» Task statement
Which lines of the data hold the word "Context"? Copy all of them.

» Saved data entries
===============

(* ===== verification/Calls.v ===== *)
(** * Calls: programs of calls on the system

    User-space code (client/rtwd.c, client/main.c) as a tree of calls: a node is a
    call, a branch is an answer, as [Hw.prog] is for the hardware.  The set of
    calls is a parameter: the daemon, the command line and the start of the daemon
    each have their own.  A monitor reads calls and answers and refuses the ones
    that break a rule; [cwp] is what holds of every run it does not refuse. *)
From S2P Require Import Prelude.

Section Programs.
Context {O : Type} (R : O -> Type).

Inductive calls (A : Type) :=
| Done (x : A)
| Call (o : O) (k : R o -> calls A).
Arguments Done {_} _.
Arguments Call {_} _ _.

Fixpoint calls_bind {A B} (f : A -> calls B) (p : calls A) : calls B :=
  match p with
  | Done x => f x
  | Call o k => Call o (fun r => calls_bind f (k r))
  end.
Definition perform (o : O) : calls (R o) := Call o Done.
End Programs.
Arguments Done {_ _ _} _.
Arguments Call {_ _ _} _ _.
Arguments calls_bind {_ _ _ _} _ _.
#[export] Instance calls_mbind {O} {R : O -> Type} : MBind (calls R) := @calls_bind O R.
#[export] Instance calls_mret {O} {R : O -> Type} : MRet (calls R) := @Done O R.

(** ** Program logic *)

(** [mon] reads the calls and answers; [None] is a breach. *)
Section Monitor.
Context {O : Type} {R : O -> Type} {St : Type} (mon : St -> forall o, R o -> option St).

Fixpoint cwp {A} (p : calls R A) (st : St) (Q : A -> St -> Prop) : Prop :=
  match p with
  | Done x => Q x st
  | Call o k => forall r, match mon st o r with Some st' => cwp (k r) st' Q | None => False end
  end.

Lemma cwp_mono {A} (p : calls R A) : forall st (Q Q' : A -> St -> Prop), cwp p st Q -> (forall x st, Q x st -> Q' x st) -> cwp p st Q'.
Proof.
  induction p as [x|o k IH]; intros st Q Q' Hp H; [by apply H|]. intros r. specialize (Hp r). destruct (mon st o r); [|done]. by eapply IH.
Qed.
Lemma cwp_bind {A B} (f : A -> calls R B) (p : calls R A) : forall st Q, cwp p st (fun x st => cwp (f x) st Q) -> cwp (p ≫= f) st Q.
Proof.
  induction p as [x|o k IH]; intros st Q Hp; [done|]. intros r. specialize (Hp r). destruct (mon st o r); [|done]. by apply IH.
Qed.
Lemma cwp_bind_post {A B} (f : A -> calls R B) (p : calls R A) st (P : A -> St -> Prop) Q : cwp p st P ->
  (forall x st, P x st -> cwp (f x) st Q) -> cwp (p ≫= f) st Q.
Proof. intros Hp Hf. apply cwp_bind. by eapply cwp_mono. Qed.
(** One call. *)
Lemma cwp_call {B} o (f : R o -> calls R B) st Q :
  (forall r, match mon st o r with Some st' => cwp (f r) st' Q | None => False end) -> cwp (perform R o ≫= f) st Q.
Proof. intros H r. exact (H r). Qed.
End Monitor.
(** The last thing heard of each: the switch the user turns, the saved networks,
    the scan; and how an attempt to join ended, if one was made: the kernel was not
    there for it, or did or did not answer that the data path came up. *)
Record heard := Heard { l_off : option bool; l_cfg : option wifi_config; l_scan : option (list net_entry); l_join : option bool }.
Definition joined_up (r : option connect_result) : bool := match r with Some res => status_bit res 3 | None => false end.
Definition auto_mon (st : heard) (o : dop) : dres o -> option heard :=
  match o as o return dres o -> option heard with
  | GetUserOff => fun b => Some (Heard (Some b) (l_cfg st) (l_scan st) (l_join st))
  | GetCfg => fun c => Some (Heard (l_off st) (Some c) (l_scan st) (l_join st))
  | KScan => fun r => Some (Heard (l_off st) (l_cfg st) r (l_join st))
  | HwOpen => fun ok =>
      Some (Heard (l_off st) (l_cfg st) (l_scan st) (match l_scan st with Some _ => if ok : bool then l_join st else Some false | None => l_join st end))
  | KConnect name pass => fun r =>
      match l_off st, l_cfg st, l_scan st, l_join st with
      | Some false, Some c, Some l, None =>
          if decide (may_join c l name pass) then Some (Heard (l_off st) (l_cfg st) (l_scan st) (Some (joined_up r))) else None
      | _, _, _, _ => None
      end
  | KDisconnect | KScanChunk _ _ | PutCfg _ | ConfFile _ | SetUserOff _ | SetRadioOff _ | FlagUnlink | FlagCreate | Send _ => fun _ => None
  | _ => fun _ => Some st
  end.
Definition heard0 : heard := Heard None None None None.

===============

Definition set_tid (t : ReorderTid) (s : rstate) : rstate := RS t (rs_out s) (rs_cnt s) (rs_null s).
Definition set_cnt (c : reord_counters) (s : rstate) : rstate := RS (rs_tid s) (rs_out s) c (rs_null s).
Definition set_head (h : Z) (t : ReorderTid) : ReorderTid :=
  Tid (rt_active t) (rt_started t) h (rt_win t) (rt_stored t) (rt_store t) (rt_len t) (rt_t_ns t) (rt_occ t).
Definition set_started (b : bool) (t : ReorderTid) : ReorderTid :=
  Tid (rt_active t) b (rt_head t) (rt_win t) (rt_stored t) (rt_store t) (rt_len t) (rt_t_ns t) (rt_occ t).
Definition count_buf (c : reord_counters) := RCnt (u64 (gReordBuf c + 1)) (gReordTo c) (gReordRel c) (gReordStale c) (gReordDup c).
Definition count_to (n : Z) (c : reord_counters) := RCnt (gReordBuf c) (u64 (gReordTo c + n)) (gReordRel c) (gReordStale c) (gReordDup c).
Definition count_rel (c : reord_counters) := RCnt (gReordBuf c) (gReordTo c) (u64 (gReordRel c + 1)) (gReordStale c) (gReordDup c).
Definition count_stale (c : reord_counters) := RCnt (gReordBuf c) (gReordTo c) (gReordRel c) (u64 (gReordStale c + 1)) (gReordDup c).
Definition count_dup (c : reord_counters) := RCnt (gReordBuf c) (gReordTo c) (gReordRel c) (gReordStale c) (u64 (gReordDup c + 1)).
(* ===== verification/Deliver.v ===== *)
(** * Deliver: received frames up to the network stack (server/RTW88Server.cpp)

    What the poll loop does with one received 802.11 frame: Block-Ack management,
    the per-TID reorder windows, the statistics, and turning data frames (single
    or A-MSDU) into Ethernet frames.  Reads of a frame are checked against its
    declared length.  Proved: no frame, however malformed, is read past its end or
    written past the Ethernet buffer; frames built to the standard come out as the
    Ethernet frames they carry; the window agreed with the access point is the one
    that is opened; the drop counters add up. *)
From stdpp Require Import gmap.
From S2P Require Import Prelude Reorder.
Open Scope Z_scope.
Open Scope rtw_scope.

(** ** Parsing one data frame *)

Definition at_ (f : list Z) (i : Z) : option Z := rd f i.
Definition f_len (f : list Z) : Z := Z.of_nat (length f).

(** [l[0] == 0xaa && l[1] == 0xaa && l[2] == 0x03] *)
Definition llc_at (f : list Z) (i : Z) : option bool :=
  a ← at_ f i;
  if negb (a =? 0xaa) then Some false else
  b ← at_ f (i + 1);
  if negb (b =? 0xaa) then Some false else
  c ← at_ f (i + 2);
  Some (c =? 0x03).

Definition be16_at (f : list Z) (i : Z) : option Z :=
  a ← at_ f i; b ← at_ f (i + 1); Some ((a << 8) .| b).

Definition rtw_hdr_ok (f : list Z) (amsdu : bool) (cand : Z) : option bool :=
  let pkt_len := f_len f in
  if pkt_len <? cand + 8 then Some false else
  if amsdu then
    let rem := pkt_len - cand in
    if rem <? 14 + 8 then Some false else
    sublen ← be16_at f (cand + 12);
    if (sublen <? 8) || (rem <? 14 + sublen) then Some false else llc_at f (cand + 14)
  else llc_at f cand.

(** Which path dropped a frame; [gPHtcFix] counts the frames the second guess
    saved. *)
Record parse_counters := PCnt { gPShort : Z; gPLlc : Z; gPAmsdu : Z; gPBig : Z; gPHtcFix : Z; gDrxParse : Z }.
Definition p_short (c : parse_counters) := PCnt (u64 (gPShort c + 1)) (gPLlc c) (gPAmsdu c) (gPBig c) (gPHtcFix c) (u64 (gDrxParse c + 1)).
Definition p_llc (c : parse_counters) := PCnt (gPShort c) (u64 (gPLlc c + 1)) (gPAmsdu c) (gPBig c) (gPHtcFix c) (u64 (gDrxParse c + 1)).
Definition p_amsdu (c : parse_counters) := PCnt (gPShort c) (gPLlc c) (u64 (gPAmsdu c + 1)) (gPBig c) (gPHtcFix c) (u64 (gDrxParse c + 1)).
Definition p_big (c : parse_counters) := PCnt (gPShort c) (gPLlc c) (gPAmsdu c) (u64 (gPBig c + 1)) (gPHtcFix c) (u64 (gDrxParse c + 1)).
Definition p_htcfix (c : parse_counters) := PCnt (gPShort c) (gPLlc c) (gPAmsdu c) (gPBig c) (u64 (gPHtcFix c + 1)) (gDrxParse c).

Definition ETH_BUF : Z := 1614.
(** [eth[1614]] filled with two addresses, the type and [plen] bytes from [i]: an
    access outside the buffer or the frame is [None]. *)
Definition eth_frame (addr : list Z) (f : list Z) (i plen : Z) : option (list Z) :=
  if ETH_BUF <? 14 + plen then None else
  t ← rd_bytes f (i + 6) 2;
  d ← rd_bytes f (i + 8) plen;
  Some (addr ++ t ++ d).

===============

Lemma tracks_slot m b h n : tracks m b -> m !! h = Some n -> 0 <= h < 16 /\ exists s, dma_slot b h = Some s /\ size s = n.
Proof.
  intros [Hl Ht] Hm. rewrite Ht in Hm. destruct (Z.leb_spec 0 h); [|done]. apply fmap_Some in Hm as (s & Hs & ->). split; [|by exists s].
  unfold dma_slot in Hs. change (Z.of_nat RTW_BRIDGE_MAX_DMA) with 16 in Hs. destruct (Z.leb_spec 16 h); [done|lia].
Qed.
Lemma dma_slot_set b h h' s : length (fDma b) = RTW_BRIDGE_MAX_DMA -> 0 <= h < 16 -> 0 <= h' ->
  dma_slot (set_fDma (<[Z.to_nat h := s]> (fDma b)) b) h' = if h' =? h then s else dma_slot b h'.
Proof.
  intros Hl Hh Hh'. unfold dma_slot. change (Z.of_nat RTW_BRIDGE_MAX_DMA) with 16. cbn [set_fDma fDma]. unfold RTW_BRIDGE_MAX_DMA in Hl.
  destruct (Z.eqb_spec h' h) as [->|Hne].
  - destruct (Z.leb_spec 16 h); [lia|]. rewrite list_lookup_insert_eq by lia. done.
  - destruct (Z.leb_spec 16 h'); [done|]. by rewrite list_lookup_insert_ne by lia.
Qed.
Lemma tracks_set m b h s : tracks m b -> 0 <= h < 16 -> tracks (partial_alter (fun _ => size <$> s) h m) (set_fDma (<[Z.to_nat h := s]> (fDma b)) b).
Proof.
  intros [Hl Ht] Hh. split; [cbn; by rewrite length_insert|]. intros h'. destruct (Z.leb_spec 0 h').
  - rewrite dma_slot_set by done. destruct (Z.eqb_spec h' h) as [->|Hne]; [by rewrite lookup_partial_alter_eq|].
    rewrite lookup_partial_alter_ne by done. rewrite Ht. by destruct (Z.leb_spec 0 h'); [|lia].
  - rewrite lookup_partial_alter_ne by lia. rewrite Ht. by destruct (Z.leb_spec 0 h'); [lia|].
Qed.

===============

» Task solution
Context {O : Type} (R : O -> Type).
Context {O : Type} {R : O -> Type} {St : Type} (mon : St -> forall o, R o -> option St).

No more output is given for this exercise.